Am I the only one that has this problem? Or have they only gotten like this because they’re divorced kids and have become far too dependent on mom and dad who, after missing them for several days, does back handsprings, somersaults, and pulls a raccoon out of their hat with joy that they’re kids are back? And when did it become my parental responsibility, aside from clothing, feeding, keeping them warm, and ensuring they aren’t mauled by panther,s to be their walking three-ring circus replete with clowns and a bearded lady ready to perform at a moments notice – ot to mention the whole monkey butt thing? Besides I’m pretty sure that gig doesn’t pay well and has crappy benefits.

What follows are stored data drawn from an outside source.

Definition fgo (t : Z) (p : fpoint) (s : eflag) : eflag :=
  EFlag (ef_protocol s) (ef_type s) (ef_exists s) (ef_mutex s) (ef_pattern s) (ef_sq s) (ef_cpus s)
    (ef_regs s) (ef_tag s) (<[t := p]> (ef_points s)) (ef_signal s).
Definition f_exists (b : bool) (s : eflag) : eflag :=
  EFlag (ef_protocol s) (ef_type s) b (ef_mutex s) (ef_pattern s) (ef_sq s) (ef_cpus s)
    (ef_regs s) (ef_tag s) (ef_points s) (ef_signal s).
Definition f_mutex (m : option Z) (s : eflag) : eflag :=
  EFlag (ef_protocol s) (ef_type s) (ef_exists s) m (ef_pattern s) (ef_sq s) (ef_cpus s)
    (ef_regs s) (ef_tag s) (ef_points s) (ef_signal s).
Definition f_pattern (v : Z) (s : eflag) : eflag :=
  EFlag (ef_protocol s) (ef_type s) (ef_exists s) (ef_mutex s) v (ef_sq s) (ef_cpus s)
    (ef_regs s) (ef_tag s) (ef_points s) (ef_signal s).
Definition f_queue (first : Z) (h : threads) (s : eflag) : eflag :=
  EFlag (ef_protocol s) (ef_type s) (ef_exists s) (ef_mutex s) (ef_pattern s) first h
    (ef_regs s) (ef_tag s) (ef_points s) (ef_signal s).
Definition f_regs (rg : gmap Z regs) (s : eflag) : eflag :=
  EFlag (ef_protocol s) (ef_type s) (ef_exists s) (ef_mutex s) (ef_pattern s) (ef_sq s) (ef_cpus s)
    rg (ef_tag s) (ef_points s) (ef_signal s).
Definition f_tag (x : Z) (s : eflag) : eflag :=
  EFlag (ef_protocol s) (ef_type s) (ef_exists s) (ef_mutex s) (ef_pattern s) (ef_sq s) (ef_cpus s)
    (ef_regs s) x (ef_points s) (ef_signal s).
Definition f_signal (x : gset Z) (s : eflag) : eflag :=
  EFlag (ef_protocol s) (ef_type s) (ef_exists s) (ef_mutex s) (ef_pattern s) (ef_sq s) (ef_cpus s)
    (ef_regs s) (ef_tag s) (ef_points s) x.
Definition f_stop (t : Z) (s : eflag) : eflag := f_queue (ef_sq s) (alter set_again t (ef_cpus s)) s.

(** *** sys_event_flag_wait *)
Definition fw_call (t bitptn mode : Z) (timeout : bool) (s : eflag) : eflag :=
  let s' := f_regs (upd (fun r => Regs (u64 (-1)) bitptn mode 0 (gpr7 r)) t (ef_regs s)) s in
  if negb (check_mode mode) then fgo t (FwReturned CELL_EINVAL 0) s'
  else if ef_exists s then fgo t (FwTry bitptn mode timeout) s'
  else fgo t (FwReturned CELL_ESRCH 0) s'.

(** The [fetch_op] of the fast path and the one under the mutex. *)
Definition fw_fetch (t bitptn mode : Z) (s : eflag) : bool * eflag :=
  let '(ok, pat) := check_pattern (ef_pattern s) bitptn mode in
  (ok, f_pattern pat (f_regs (upd (set6 (ef_pattern s)) t (ef_regs s)) s)).

Definition fw_try (t bitptn mode : Z) (timeout : bool) (s : eflag) : eflag :=
  let '(ok, s') := fw_fetch t bitptn mode s in
  if ok then fgo t (FwReturned CELL_OK (gpr6 (reg (ef_regs s') t))) s'
  else fgo t (FwLock bitptn mode timeout) s'.

Definition fw_lock (t bitptn mode : Z) (timeout : bool) (s : eflag) : eflag :=
  let '(ok, s') := fw_fetch t bitptn mode s in
  if ok then fgo t (FwReturned CELL_OK (gpr6 (reg (ef_regs s') t))) s'
  else if (ef_type s =? SYS_SYNC_WAITER_SINGLE) && negb (ef_sq s =? 0)
  then fgo t (FwReturned CELL_EPERM 0) s'
  else fgo t (FwEnq timeout) (f_mutex (Some t) s').

Definition fw_enq (t : Z) (timeout : bool) (s : eflag) : eflag :=
  let '(tag', first, h) := emplace (ef_tag s) (ef_cpus s) (ef_sq s) t in
  fgo t (FwSleep timeout) (f_mutex None (f_tag tag' (f_queue first h s))).

(** [store.val = ppu.gpr[6]; return not_an_error(ppu.gpr[3])]. *)
Definition fw_end (t : Z) (s : eflag) : eflag :=
  let r := reg (ef_regs s) t in fgo t (FwReturned (gpr3 r) (gpr6 r)) s.

Definition fw_signal (t : Z) (s : eflag) : option eflag :=
  if bool_decide (t ∈ ef_signal s) then Some (fw_end t (f_signal (ef_signal s ∖ {[t]}) s)) else None.

Definition fw_stop (t : Z) (s : eflag) : option eflag :=
  l ← walk (ef_cpus s) (ef_sq s);
  Some (if mem_list t l then fgo t FwStopped (f_stop t s) else fw_end t s).

Definition fw_timeout (t : Z) (s : eflag) : eflag :=
  if ef_sq s =? 0 then fgo t FwTimeoutSync s else fgo t FwTimeoutLock s.

Definition fw_unqueue (t : Z) (s : eflag) : option eflag :=
  '(r, first, h) ← unqueue true (ef_cpus s) (ef_sq s) t;
  let s' := f_queue first h s in
  Some
    (if r =? 0 then fw_end t s'
     else fw_end t (f_regs (upd (fun r => set6 (ef_pattern s) (set3 CELL_ETIMEDOUT r)) t (ef_regs s)) s')).

(** *** sys_event_flag_trywait *)
Definition ft_call (t bitptn mode : Z) (s : eflag) : eflag :=
  if negb (check_mode mode) then fgo t (FReturned CELL_EINVAL 0) s
  else if ef_exists s then
    let '(ok, pat) := check_pattern (ef_pattern s) bitptn mode in
    if ok then fgo t (FReturned CELL_OK (ef_pattern s)) (f_pattern pat s)
    else fgo t (FReturned CELL_EBUSY 0) s
  else fgo t (FReturned CELL_ESRCH 0) s.

(** *** sys_event_flag_set *)

(** [get_next] over the waiters [l]: the next one that is not marked, 0 for none. *)
Definition get_next (protocol : Z) (h : threads) (rg : gmap Z regs) (l : list Z) : Z :=
  snd (fold_left (fun '(best, it) ppu =>
    if (gpr7 (reg rg ppu) =? 0) &&
       (negb (protocol =? SYS_SYNC_PRIORITY) || (prio (prio_of h ppu) <=? best))
    then (prio (prio_of h ppu), ppu) else (best, it)) l (2 ^ 31 - 1, 0)).

(** The loop [while (auto it = get_next())] from [to_write], [dependant_mask]
    and [count]. *)
Fixpoint serve_loop (fuel : nat) (protocol : Z) (h : threads) (l : list Z) (bitptn : Z)
    (rg : gmap Z regs) (to_write dependant_mask count : Z) : option (gmap Z regs * Z * Z * Z) :=
  match fuel with
  | O => None
  | S n =>
      let it := get_next protocol h rg l in
      if it =? 0 then Some (rg, to_write, dependant_mask, count)
      else
        let rg1 := upd (set7 1) it rg in
        let pattern := gpr4 (reg rg1 it) in
        let mode := gpr5 (reg rg1 it) in
        let dependant_mask_or :=
          if (Z.land mode 0xf =? SYS_EVENT_FLAG_WAIT_OR) ||
             (Z.land (Z.land bitptn pattern) to_write =? pattern) then 0 else pattern in
        let rg2 := upd (set6 to_write) it rg1 in
        let '(ok, to_write') := check_pattern to_write pattern mode in
        if ok then
          let rg3 := upd (set3 CELL_OK) it rg2 in
          let mask := Z.lor dependant_mask dependant_mask_or in
          if to_write' =? 0 then Some (rg3, to_write', mask, count + 1)
          else serve_loop n protocol h l bitptn rg3 to_write' mask (count + 1)
        else serve_loop n protocol h l bitptn (upd (set3 (u64 (-1))) it rg2) to_write' dependant_mask count
  end.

For the life of me I can’t, and won’t, be that dad who shoves his kids in front of a monitor because it’s easier nor am I going to be that parent who stresses out weeks before spring break each year scouring the internet for ‘fun ways to entertain your kids this spring break’. I graduated with a concentration in Finance, if they want to talk about the Theory of Supply and Demand I’m all in, otherwise I’m done pooping monkeys.